The feed is built from a combination of honeypots, passive DNS observation, certificate transparency logs, and community submissions. It is updated daily and hosted as raw CSV files on GitHub, which makes it directly queryable from KQL via externaldata() without any ingestion or preprocessing step.

let C2IPs = materialize(
    externaldata(ip: string, ioc: string)
    [@"https://raw.githubusercontent.com/drb-ra/C2IntelFeeds/refs/heads/master/feeds/IPC2s.csv"]
    with (format="csv", ignoreFirstRecord=true)
    | distinct ip);
let C2Domains = materialize(
    externaldata(domain: string, ioc: string)
    [@"https://raw.githubusercontent.com/drb-ra/C2IntelFeeds/refs/heads/master/feeds/domainC2s-filter-abused.csv"]
    with (format="csv", ignoreFirstRecord=true)
    | distinct domain);
DeviceNetworkEvents
| where ActionType in ("ConnectionSuccess", "InboundConnectionAccepted")
| extend CleanUrl = tostring(parse_url(RemoteUrl).Host)
| extend CleanUrl = iff(isempty(CleanUrl), RemoteUrl, CleanUrl)
| where RemoteIP in (C2IPs) or (isnotempty(CleanUrl) and CleanUrl in (C2Domains))
| project DeviceName, InitiatingProcessFileName, RemoteIP, RemoteUrl, CleanUrl, RemotePort, ActionType

Switching from IPC2s.csv to IPC2s-90day.csv extends the lookback window at the cost of more entries and a slightly higher false positive rate.

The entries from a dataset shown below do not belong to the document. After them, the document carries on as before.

Record inv (s : state) : Prop := {
  i_generations : Forall (fun t => tk_generations t <= 0) (ticks (snd s));
  i_sends : Forall (fun sent => sent = true) (sends (snd s));
  i_current : forall n, worker (fst s) = Some n -> worker_generation (fst s) = shared_generation (snd s);
  i_session : handshake_complete (fst s) = true -> exists n, worker (fst s) = Some n /\ greeted n (log (snd s));
  i_hello : forall h, negotiated_hello (fst s) = Some h ->
    handshake_complete (fst s) = true /\ nh_agent_version h = package_version /\ nh_protocol_version h = PROTOCOL_VERSION;
  i_polite : polite (log (snd s)) }.

Lemma greeted_app n l l' : greeted n l -> greeted n (l ++ l').
Proof. intros [caps H]. exists caps. apply elem_of_app. by left. Qed.
Lemma polite_snoc l t : polite l ->
  (forall n id q, t = Sent n id q -> is_hello q = false -> greeted n l) -> polite (l ++ [t]).
Proof.
  intros Hl Ht i n id q Hi Hq. apply lookup_snoc_Some in Hi as [[Hlt Hi]|[-> ->]].
  - rewrite take_app_le by lia. by apply (Hl i n id q).
  - rewrite take_app_length. by apply (Ht n id q).
Qed.

(** Changes of the world that [inv] does not see. *)
Lemma inv_world s w' : ticks w' = ticks (snd s) -> sends w' = sends (snd s) -> shared_generation w' = shared_generation (snd s) ->
  log w' = log (snd s) -> inv s -> inv (fst s, w').
Proof. intros H1 H2 H3 H4 [? ? ? ? ? ?]. by split; cbn; rewrite ?H1, ?H2, ?H3, ?H4. Qed.

(** Looking changes neither the client nor the traffic. *)
Lemma look_run s : inv s -> exists w', look s = (Ok w', (fst s, w')) /\ inv (fst s, w') /\
  shared_generation w' = shared_generation (snd s) /\ log w' = log (snd s).
Proof.
  destruct s as [c w]. intros [H1 H2 H3 H4 H5 H6]. unfold look. cbn in *. destruct (ticks w) as [|t ts] eqn:Et.
  - exists w. split; [done|]. split; [|done]. split; cbn; rewrite ?Et; done.
  - eexists. split; [done|]. apply Forall_cons in H1 as [Ht H1]. split; [|split; [cbn; lia | done]]. split; cbn; try done.
    intros n Hn. rewrite (H3 n Hn). lia.
Qed.
(** The invariant and a fact about the client, the shared generation and the traffic. *)
Definition holding (F : AgentClient -> Z -> list traffic -> Prop) (s : state) : Prop :=
  inv s /\ F (fst s) (shared_generation (snd s)) (log (snd s)).
Abbreviation sound := (holding (fun _ _ _ => True)).

Lemma holding_inv F s : holding F s -> sound s.
Proof. intros [H _]. by split. Qed.
Lemma triple_look {B} F (k : world -> C B) R E :
  (forall w, triple (fun s => holding F s /\ snd s = w) (k w) R E) -> triple (holding F) (look ≫= k) R E.
Proof.
  intros Hk s [Hi HF]. destruct (look_run s Hi) as (w' & E1 & Hinv & Hg & Hlog). unfold mbind, C_bind. rewrite E1.
  apply Hk. split; [|done]. split; [done|]. cbn. by rewrite Hg, Hlog.
Qed.
Lemma triple_seen {B} F (k : world -> C B) R E :
  (forall w, triple (holding F) (k w) R E) -> triple (holding F) (look ≫= k) R E.
Proof. intros Hk. apply triple_look. intros w. eapply triple_weaken; [apply (Hk w)|by intros s [H _]|done|done]. Qed.
Lemma triple_now {B} F (k : Z -> C B) R E : (forall n, triple (holding F) (k n) R E) -> triple (holding F) (instant_now ≫= k) R E.
Proof.
  intros Hk. eapply triple_bind; [|exact Hk]. apply triple_seen. intros w. by apply triple_ret.
Qed.
Lemma triple_elapsed {B} F started (k : Z -> C B) R E : (forall n, triple (holding F) (k n) R E) -> triple (holding F) (elapsed started ≫= k) R E.
Proof. intros Hk. eapply triple_bind; [|exact Hk]. apply triple_now. intros n. by apply triple_ret. Qed.
Lemma triple_remaining {B} F started total (k : Z -> C B) R E :
  (forall n, triple (holding F) (k n) R E) -> triple (holding F) (remaining_timeout_since started total ≫= k) R E.
Proof. intros Hk. eapply triple_bind; [|exact Hk]. apply triple_elapsed. intros n. by apply triple_ret. Qed.

(** Changes of the world that no fact sees. *)
Lemma triple_aside F f (R : unit -> state -> Prop) E :
  (forall w, ticks (f w) = ticks w /\ sends (f w) = sends w /\ shared_generation (f w) = shared_generation w /\ log (f w) = log w) ->
  (forall s, holding F s -> R () s) -> triple (holding F) (in_world f) R E.
Proof.
  intros Hf HR. apply triple_in_world. intros s [Hi HF]. apply HR. destruct (Hf (snd s)) as (H1 & H2 & H3 & H4).
  split; [by apply inv_world | cbn; by rewrite H3, H4].
Qed.

Definition no_worker (c : AgentClient) (g : Z) (l : list traffic) : Prop := worker c = None.
Lemma retire_spec : triple sound retire_active_worker (fun _ => holding no_worker) (fun _ => False).
Proof.
  unfold retire_active_worker. apply triple_client. intros c. cbv zeta. apply triple_put. intros s [[[H1 H2 H3 H4 H5 H6] _] Hc].
  destruct (worker (with_session false None c)) eqn:Ew; (split; [|done]); split; cbn; try done. cbn in Ew. by rewrite Ew.
Qed.
Lemma reap_spec F : (forall c g l r, F c g l -> F (with_workers (worker c) r (worker_generation c) c) g l) ->
  keeps (holding F) reap_finished_workers.
Proof.
  intros HF. unfold reap_finished_workers. apply triple_seen. intros w. apply triple_client. intros c.
  destruct (reap_loop _ _ _ _) as [r retired]. eapply (triple_bind _ _ _ (fun _ => holding F)).
  - apply triple_put. intros s [[[H1 H2 H3 H4 H5 H6] HFs] Hc]. rewrite Hc in *. split; [by split | by apply HF].
  - intros []. destruct r; [by apply triple_ret | by apply triple_fail].
Qed.
Lemma kill_spec : triple sound kill_worker (fun _ => holding no_worker) (fun _ => False).
Proof.
  unfold kill_worker. eapply triple_bind; [apply retire_spec|]. intros [].
  eapply triple_bind; [eapply triple_try, reap_spec; by intros c g l r|]. intros [?|?]; by apply triple_ret.
Qed.
Lemma kill_then {B} F (c : C B) R E : triple sound c R E -> triple (holding F) (kill_worker;; c) R E.
Proof.
  intros Hc. eapply triple_bind; [eapply triple_weaken; [apply kill_spec|apply holding_inv|done|done]|].
  intros []. eapply triple_weaken; [exact Hc|apply holding_inv|done|done].
Qed.
Lemma forget_host {B} F (c : C B) R E : triple (holding F) c R E -> triple (holding F) (invalidate_remote_host_info;; c) R E.
Proof. intros Hc. eapply triple_bind; [by apply (triple_aside F _ (fun _ => holding F)) | by intros []]. Qed.

Lemma mark_spec {A} F error failure (Q : A -> state -> Prop) :
  triple (holding F) (mark_remote_unavailable_with_trusted_failure error failure) Q sound.
Proof.
  unfold mark_remote_unavailable_with_trusted_failure. apply triple_client. intros c.
  eapply (triple_bind _ _ _ (fun _ => sound)).
  - apply triple_put. intros s [[[H1 H2 H3 H4 H5 H6] _] Hc]. rewrite Hc in *. by split.
  - intros []. cbv zeta. apply triple_seen. intros w. eapply triple_bind; [by apply (triple_aside _ _ (fun _ => sound))|].
    intros []. apply triple_seen. intros w2. by apply triple_fail.
Qed.
Lemma timeout_spec {A} F id timeout phase (Q : A -> state -> Prop) : triple (holding F) (mark_request_timeout id timeout phase) Q sound.
Proof.
  unfold mark_request_timeout. cbv zeta. eapply triple_bind.
  - eapply triple_weaken; [eapply triple_try, (mark_spec (A := unit) F _ _ (fun _ _ => False))|done| |done].
    intros r s. instantiate (1 := fun _ => sound). by destruct r.
  - intros r. by apply triple_fail.
Qed.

For threat hunting rather than real-time alerting, the 90-day feed is the better choice.

Which feed to use

MDTI and C2IntelFeeds answer different questions. MDTI tells you whether a connection matches Microsoft's broader threat landscape with attribution and confidence context attached. C2IntelFeeds tells you whether a connection matches recently observed C2 infrastructure from a community-maintained, framework-specific source. Running both in parallel is in my opinion the most practical approach, as they overlap partially but cover different intelligence gaps.